Germany

1. Which financial (not tax or labour) short-term compensation schemes for immediate losses due to social distancing measures have been implemented? For which industries/sizes of business?

So far, no direct compensation of losses is planned.

Direct subsidies for micro- and small-sized enterprises of between EUR 15,.000 and EUR 50,.000 per undertaking are possible to cover the costs.

2. Which medium-to long-term stabilisation measures are in place in your jurisdiction?

2.1 Economic Stabilisation Fund (ESF, planned)

Who?

Eligible companies are those which were not an undertaking in difficulty (UID) on 31 December 2019 and which exceed two of the following three criteria: 

  • a balance sheet total of EUR 43 m
  • a turnover of EUR 50 m
  • an annual average of more than 249 employees.   

What?

The fund serves to support the real economy and has two instruments:

  • the assumption of guarantees for debt instruments and liabilities of companies with a maximum volume of EUR 400 bn 
  • the possibility of participating in the recapitalisation of companies, e.g. by acquiring shares with a volume of EUR 100 bn.

The measures are subject to requirements. Further details are to be regulated by a legislative decree.

By whom?

In most cases, the Federal Ministry of Finance and the Ministry of Economics and Energy or the promotion bank
Kreditanstalt für Wiederaufbau" (KfW) decide on the applications. Whether the application is approved depends, among other things, on how important the company is for the German economy. The details are regulated in a legislative decree. The individual measures must be notified to the Commission.

2.2 Loans from the KfW 

Who?

Eligible applicants are undertakings that are not in difficulty (UID) or that only became a UID after 31 December 2019 due to the coronavirus crisis.

What?

1. First, there is a low-interest loan programme (Unternehmerkredit) that covers up to 90% of the risk of loans.
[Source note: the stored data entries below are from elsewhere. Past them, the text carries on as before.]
(* ===== verification/MmuTerm.v ===== *)
(** * MmuTerm: the retry loop of [mmu_translate] ends

    Whatever the tables hold, a refill leaves a line that either faults or
    carries the modified bit a write needs, so [goto atc_retry] is taken at
    most once.  No law of memory is used: the tables may alias, lie in ROM or
    raise bus errors. *)

From S2P Require Import Prelude Flags Cpu Movec Mmu MmuWalk MmuFill MmuInv MmuCoh MmuProps.
From Stdlib Require Import ZArith Lia Bool.
From stdpp Require Import base list gmap.
Open Scope Z_scope.
Open Scope cint_scope.
Open Scope mm_scope.

Section Term.
Context {M : Type} `{Phys M} (p : prefs) (ce : Z -> Z).
Context (Hmodel : mmu_model p = 68040 \/ mmu_model p = 68060).
Implicit Types st : mst M.

(** A status that a retry does not send back to the table search. *)
Definition settled (super write : bool) (status : Z) : Prop :=
  atc_fault super write status = true \/ write = false \/ Z.testbit status 4 = true.

Lemma desc_get_any a st Q :
  (forall v st', frame st st' -> Q (Ret v) st') -> (forall e st', frame st st' -> Q (Throw e) st') ->
  wpm (desc_get_long p ce a) st Q.
Proof.
  intros HR HT. unfold desc_get_long, x_phys_get_long, set_cache_state, of_phys. repeat wstep. cbn [pm].
  destruct (phys_get_long a (pm st)); [apply wpm_ret; auto with mmu|].
  apply hardware_error_wp. intros st' F _. apply HT. eapply frame_trans; [|done]. auto with mmu.
Qed.

Lemma desc_put_any (b : bool) a v st Q :
  (forall st', frame st st' -> Q (Ret tt) st') -> (forall e st', frame st st' -> Q (Throw e) st') ->
  wpm (whenm b (desc_put_long p a v)) st Q.
Proof.
  intros HR HT. destruct b; cbn [whenm]; [|apply wpm_ret; auto with mmu].
  unfold desc_put_long, x_phys_put_long, set_cache_state, of_phys, set_pm. repeat wstep. cbn [pm].
  destruct (phys_put_long a v (pm st)); repeat wstep; [apply HR; split; auto with mmu|].
  apply hardware_error_wp. intros st' F _. apply HT. eapply frame_trans; [|done]. auto with mmu.
Qed.

(** The descriptor a search ends with. *)
Definition desc_settled (super write : bool) (D : Z) : Prop := D = 0 \/
  (Z.testbit D 0 = true /\ (write = true -> Z.testbit D 2 = true
     \/ (Z.testbit D 7 = true /\ super = false) \/ Z.testbit D 4 = true)).

Lemma page_update_settled super write wp0 d b : um_bits b -> d .& 1 = 1 ->
  default d (page_update write super (wp0 .| d) d) = d .| b ->
  (write = true -> write_ok super (wp0 .| d) d = true -> Z.testbit (d .| b) 4 = true) ->
  desc_settled super write ((d .| b) .| ((wp0 .| d) .& MMU_DES_WP)).
Proof.
  intros Hb H1 _ HM. right. rewrite !(Z.lor_spec (d .| b)), !Z.land_spec. split.
  - rewrite Z.lor_spec, <- (land_bit d 0) by lia. change (2 ^ 0) with 1. by rewrite H1.
  - intros W. specialize (HM W). unfold write_ok in HM.
    change MMU_DES_WP with (2 ^ 2) in HM. change MMU_DES_SUPER with (2 ^ 7) in HM.
    rewrite !land_bit in HM by lia. change (Z.testbit MMU_DES_WP 2) with true.
    destruct (Z.testbit (wp0 .| d) 2); [left; apply orb_true_r|].
    destruct (Z.testbit d 7) eqn:E7, super; cbn [negb andb orb] in HM.
    + right; right. by rewrite HM.
    + right; left. by rewrite Z.lor_spec, E7.
    + right; right. by rewrite HM.
    + right; right. by rewrite HM.
Qed.

Ltac fr := eauto using frame_trans.

Lemma fill_search_settles addr super write s060 st :
  wpm (fill_search p ce addr super write s060) st (fun o st' => frame st st' /\
    match o with Ret (D, s) => desc_settled super write D /\ (D = 0 -> truth s060 = true \/ truth s = true)
               | Throw _ => True end).
Proof.
  assert (Hbad : forall c, truth c = true -> desc_settled super write 0 /\
            (0 = 0 -> truth s060 = true \/ truth (s060 .| c) = true)).
  { intros c Hc. split; [by left|]. intros _. right. unfold truth in *.
    apply negb_true_iff, Z.eqb_neq. intros E%Z.lor_eq_0_iff. destruct E as [_ ->]. done. }
  unfold fill_search. do 3 wstep. apply desc_get_any; [|auto]. intros d1 st1 F1.
  destruct (d1 .& 2 =? 0); [apply wpm_ret; auto|]. wstep.
  apply desc_put_any; [|fr]. intros st2 F2. wstep. apply desc_get_any; [|fr]. intros d2 st3 F3.
  destruct (d2 .& 2 =? 0); [apply wpm_ret; split; [fr|auto]|]. wstep.
  apply desc_put_any; [|intros; split; [fr|done]]. intros st4 F4. wstep.
  apply desc_get_any; [|intros; split; [fr|done]]. intros d3 st5 F5. wstep.
  assert (F05 : frame st st5) by (eauto 6 using frame_trans). clear F1 F2 F3 F4 F5 st1 st2 st3 st4.
  assert (Hlast : forall da d st6, frame st st6 -> wpm (if d .& 1 =? 1 then
       let wp := d1 .| d2 .| d in
       let! desc := match page_update write super wp d with
         | Some d' => whenm (negb (mmu_debugger st)) (desc_put_long p da d') ;;; mmret d'
         | None => mmret d end in
       mmret (desc .| (wp .& MMU_DES_WP), s060)
     else mmret (0, s060 .| (if d .& 3 =? 2 then MMU_FSLW_IL else MMU_FSLW_PF))) st6
    (fun o st' => frame st st' /\ match o with
       | Ret (D, s) => desc_settled super write D /\ (D = 0 -> truth s060 = true \/ truth s = true)
       | Throw _ => True end)).
  { intros da d st6 F6. destruct (Z.eqb_spec (d .& 1) 1) as [Hd|];
      [|apply wpm_ret; split; [done|]; apply Hbad; by destruct (_ =? 2)].
    destruct (page_update_spec write super (d1 .| d2 .| d) d) as (b & Hb & Hdef & Hn & _ & HM).
    pose proof (page_update_settled super write (d1 .| d2) d b Hb Hd Hdef HM) as Hset.
    assert (Hnz : (d .| b) .| ((d1 .| d2 .| d) .& MMU_DES_WP) <> 0).
    { intros E%Z.lor_eq_0_iff. destruct E as [E%Z.lor_eq_0_iff _]. destruct E as [-> _]. done. }
    cbv zeta. wstep. destruct (page_update write super _ d) as [d'|]; cbn [from_option id] in Hdef.
    - subst d'. wstep. apply desc_put_any; [|fr]. intros st7 F7. repeat wstep. split; [fr|].
      split; [done|]. by intros.
    - rewrite (Hn eq_refl), Z.lor_0_r in *. repeat wstep. split; [done|]. split; [done|]. by intros. }
  destruct (d3 .& 3 =? 2).
  - do 1 wstep. apply desc_get_any; [|intros; split; [fr|done]]. intros d4 st6 F6. wstep. apply Hlast. fr.
  - wstep. by apply Hlast.
Qed.

Lemma desc_settled_status super write D : desc_settled super write D ->
  settled super write (D .& status_mask).
Proof.
  intros HD. unfold settled. rewrite atc_fault_eq, !Z.land_spec.
  change (Z.testbit status_mask 0) with true. change (Z.testbit status_mask 2) with true.
  change (Z.testbit status_mask 4) with true. change (Z.testbit status_mask 7) with true.
  rewrite !andb_true_r. destruct HD as [->|[H0 HW]].
  - left. by rewrite !Z.testbit_0_l, orb_true_r.
  - destruct write; [|by right; left]. rewrite H0.
    destruct HW as [-> | [[-> ->] | ->]]; [done|by left|by left; destruct (Z.testbit D 2)|by right; right].
Qed.

(** The tail of [mmu_fill_atc] touches neither lines nor ways. *)
Lemma mmu_fill_atc_settles addr super tag write pos st : (pos < length (lines (tlb st)))%nat ->
  wpm (mmu_fill_atc p ce addr super tag write pos 0) st (fun o st' => exists status s,
    o = Ret (status, s) /\ length (lines (tlb st')) = length (lines (tlb st)) /\
    way_random (tlb st') = way_random (tlb st) /\
    ((truth s && (mmu_model p =? 68060)) = true \/
     settled super write (l_status (lines (tlb st') !!! pos)))).
Proof.
  intros Hpos. unfold mmu_fill_atc, set_reg_s, set_core, flush_shortcut_cache, set_tlb.
  do 5 wstep. wstep. wstep. eapply wpm_conseq; [apply fill_search_settles|].
  assert (Hfl : forall mm t, lines (flush_fast mm addr super t) = lines t /\
            way_random (flush_fast mm addr super t) = way_random t).
  { intros mm t. split; apply flush_fast_lines. }
  assert (Herr : settled super write 0) by (left; by rewrite atc_fault_eq, !Z.testbit_0_l, orb_true_r).
  assert (H060 : mmu_model p <> 68040 -> (mmu_model p =? 68060) = true)
    by (destruct Hmodel; [done|intros; by apply Z.eqb_eq]).
  intros o st2 [F Ho]. destruct F as [_ Ft _]. cbn in Ft. destruct o as [[D s]|e].
  - destruct Ho as [HD Hz]. unfold fill_finish, set_line, set_tlb. repeat wstep.
    destruct ((mmu_model p =? 68040) || truth (D .& MMU_MMUSR_R)) eqn:Hw; repeat wstep; cbn [tlb core];
      eexists _, _; (split; [done|]); rewrite !(proj1 (Hfl _ _)), !(proj2 (Hfl _ _)), Ft; cbn [lines way_random].
    + rewrite length_insert. split_and!; [done..|]. right.
      rewrite list_lookup_total_insert_eq by done. by apply desc_settled_status.
    + split_and!; [done..|]. left. apply orb_false_iff in Hw as [Hm HR]. apply Z.eqb_neq in Hm.
      rewrite (H060 Hm), andb_true_r. destruct HD as [->|[H0 _]].
      * rewrite !Z.land_0_l. change (truth 0) with false. rewrite !andb_false_r.
        destruct (Hz eq_refl); done.
      * change MMU_MMUSR_R with (2 ^ 0) in HR. by rewrite land_bit, H0 in HR by lia.
  - unfold set_line, set_tlb. destruct (Z.eqb_spec (mmu_model p) 68040) as [|Hm]; cbn [whenm]; repeat wstep;
      cbn [tlb core]; eexists _, _; (split; [done|]);
      rewrite !(proj1 (Hfl _ _)), !(proj2 (Hfl _ _)), Ft; cbn [lines way_random].
    + rewrite length_insert. split_and!; [done..|]. right. by rewrite list_lookup_total_insert_eq.
    + split_and!; [done..|]. left. by rewrite (H060 Hm).
Qed.

Section Loop.
Context (addr val : Z) (super data write : bool) (size : Z).

Lemma bind_congr {A B} (m : MM M A) (k k' : A -> MM M B) st :
  (forall a st', m st = (Ret a, st') -> k a st' = k' a st') -> mmbind m k st = mmbind m k' st.
Proof. intros Hk. unfold mmbind. destruct (m st) as [[]] eqn:E; auto. Qed.

Lemma bind_eq {A B} (m : MM M A) (k : A -> MM M B) st a st' :
  m st = (Ret a, st') -> mmbind m k st = k a st'.
Proof. intros E. unfold mmbind. by rewrite E. Qed.

Lemma atc_retry_settled index refill refill' way s060 st :
  settled super write (l_status (lines (tlb st) !!! atc_pos data index way)) ->
  atc_retry p addr val super data write size index refill way s060 st
    = atc_retry p addr val super data write size index refill' way s060 st /\
  fst (atc_retry p addr val super data write size index refill way s060 st) <> Ret None.
Proof.
  intros Hs. unfold atc_retry. rewrite !(bind_eq getst _ st st st) by done.
  set (l := lines (tlb st) !!! _) in *.
  destruct (atc_fault super write (l_status l)) eqn:Hf.
  - split; [done|]. apply (bus_error_wp p addr val _ _ _ _ _ st (fun o _ => o <> Ret None)). done.
  - assert (Hn : negb (truth (l_status l .& MMU_MMUSR_M)) && write = false).
    { change MMU_MMUSR_M with (2 ^ 4). rewrite land_bit by lia.
      destruct Hs as [Hs|[->| ->]]; [congruence|apply andb_false_r|done]. }
    rewrite Hn. done.
Qed.

(** After the loop: one fill is enough. *)
Lemma atc_refill_once index way_invalid tag n st :
  0 <= index < 16 -> (way_invalid = 4 \/ 0 <= way_invalid < 4) -> 0 <= way_random (tlb st) ->
  length (lines (tlb st)) = 128%nat ->
  atc_refill p ce addr val super data write size tag index (S n) way_invalid 0 st
    = atc_refill p ce addr val super data write size tag index 1 way_invalid 0 st /\
  fst (atc_refill p ce addr val super data write size tag index (S n) way_invalid 0 st) <> Ret None.
Proof.
  intros Hix Hwi Hr Hlen.
  set (r := Z.rem (way_random (tlb st)) ATC_WAYS).
  assert (Hr4 : 0 <= r < 4).
  { unfold r, ATC_WAYS. rewrite Z.rem_mod_nonneg by lia. apply Z.mod_pos_bound. lia. }
  set (way := if way_invalid <? ATC_WAYS then way_invalid else r).
  assert (Hway : 0 <= way < 4) by (unfold way, ATC_WAYS; destruct (Z.ltb_spec way_invalid 4); lia).
  pose proof (atc_pos_lt data index way (conj Hix Hway)) as Hpos.
  pose proof (mmu_fill_atc_settles addr super tag write (atc_pos data index way) (with_random r st)) as Hfill.
  rewrite wpm_run in Hfill. destruct Hfill as (o & st2 & Ef & status & s & -> & Hl2 & _ & Hset).
  { cbn. lia. }
  assert (Hun : forall m, atc_refill p ce addr val super data write size tag index (S m) way_invalid 0 st
    = (whenm (truth s && (mmu_model p =? 68060))
         (mmu_bus_error p addr val (mmu_get_fc super data) write size s false) ;;;
       bump_random ;;;
       atc_retry p addr val super data write size index
         (fun w => atc_refill p ce addr val super data write size tag index m w s) way s) st2).
  { intros m. cbn [atc_refill]. rewrite (bind_eq (set_tlb _) _ st tt (with_random r st)) by done.
    rewrite (bind_eq getst _ _ (with_random r st) (with_random r st)) by done. cbv zeta.
    change (way_random (tlb (with_random r st))) with r. fold way.
    by rewrite (bind_eq _ _ _ _ _ Ef). }
  rewrite !Hun.
  destruct (truth s && (mmu_model p =? 68060)) eqn:Herr; cbn [whenm].
  - split.
    + apply bind_congr. intros a st' E. exfalso.
      pose proof (bus_error_wp (A := unit) p addr val (mmu_get_fc super data) write size s false st2
                    (fun o _ => o = Throw 2) (fun _ _ _ => eq_refl)) as Hb.
      unfold wpm in Hb. by rewrite E in Hb.
    + apply (wpm_bind (mmu_bus_error p addr val (mmu_get_fc super data) write size s false) _ st2
               (fun o _ => o <> Ret None)). by apply bus_error_wp.
  - destruct Hset as [?|Hset]; [congruence|]. rewrite !(bind_eq (mmret tt) _ st2 tt st2) by done.
    rewrite !(bind_eq bump_random _ st2 tt (with_random (s32 (way_random (tlb st2) + 1)) st2)) by done.
    by apply atc_retry_settled.
Qed.
End Loop.
End Term.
The loan amount is up to EUR 1bn per company and is limited, among other things, either by twice the annual wage bill for 2019, 25% of the annual turnover in 2019 or the specific liquidity needs of a beneficiary for the next 12 months (18 months for SMEs). In addition, for loans exceeding EUR 25m, the loan amount may not exceed 50% of the total debt volume or 30% of the balance sheet total of the group of companies .

The loan may have a maximum duration of 10 years.

2. Second, there is a low-interest loan programme under which KfW provides syndicated loans with other banks (Direktbeteiligung für Konsortialfinanzierung).

The amount of the loan is limited to either twice the annual wage bill for 2019 or 25% of the annual turnover in 2019 or the specific liquidity requirements of the company for the next 12 months (18 months for SMEs) on the basis of an appropriate self-assessment of the beneficiary company.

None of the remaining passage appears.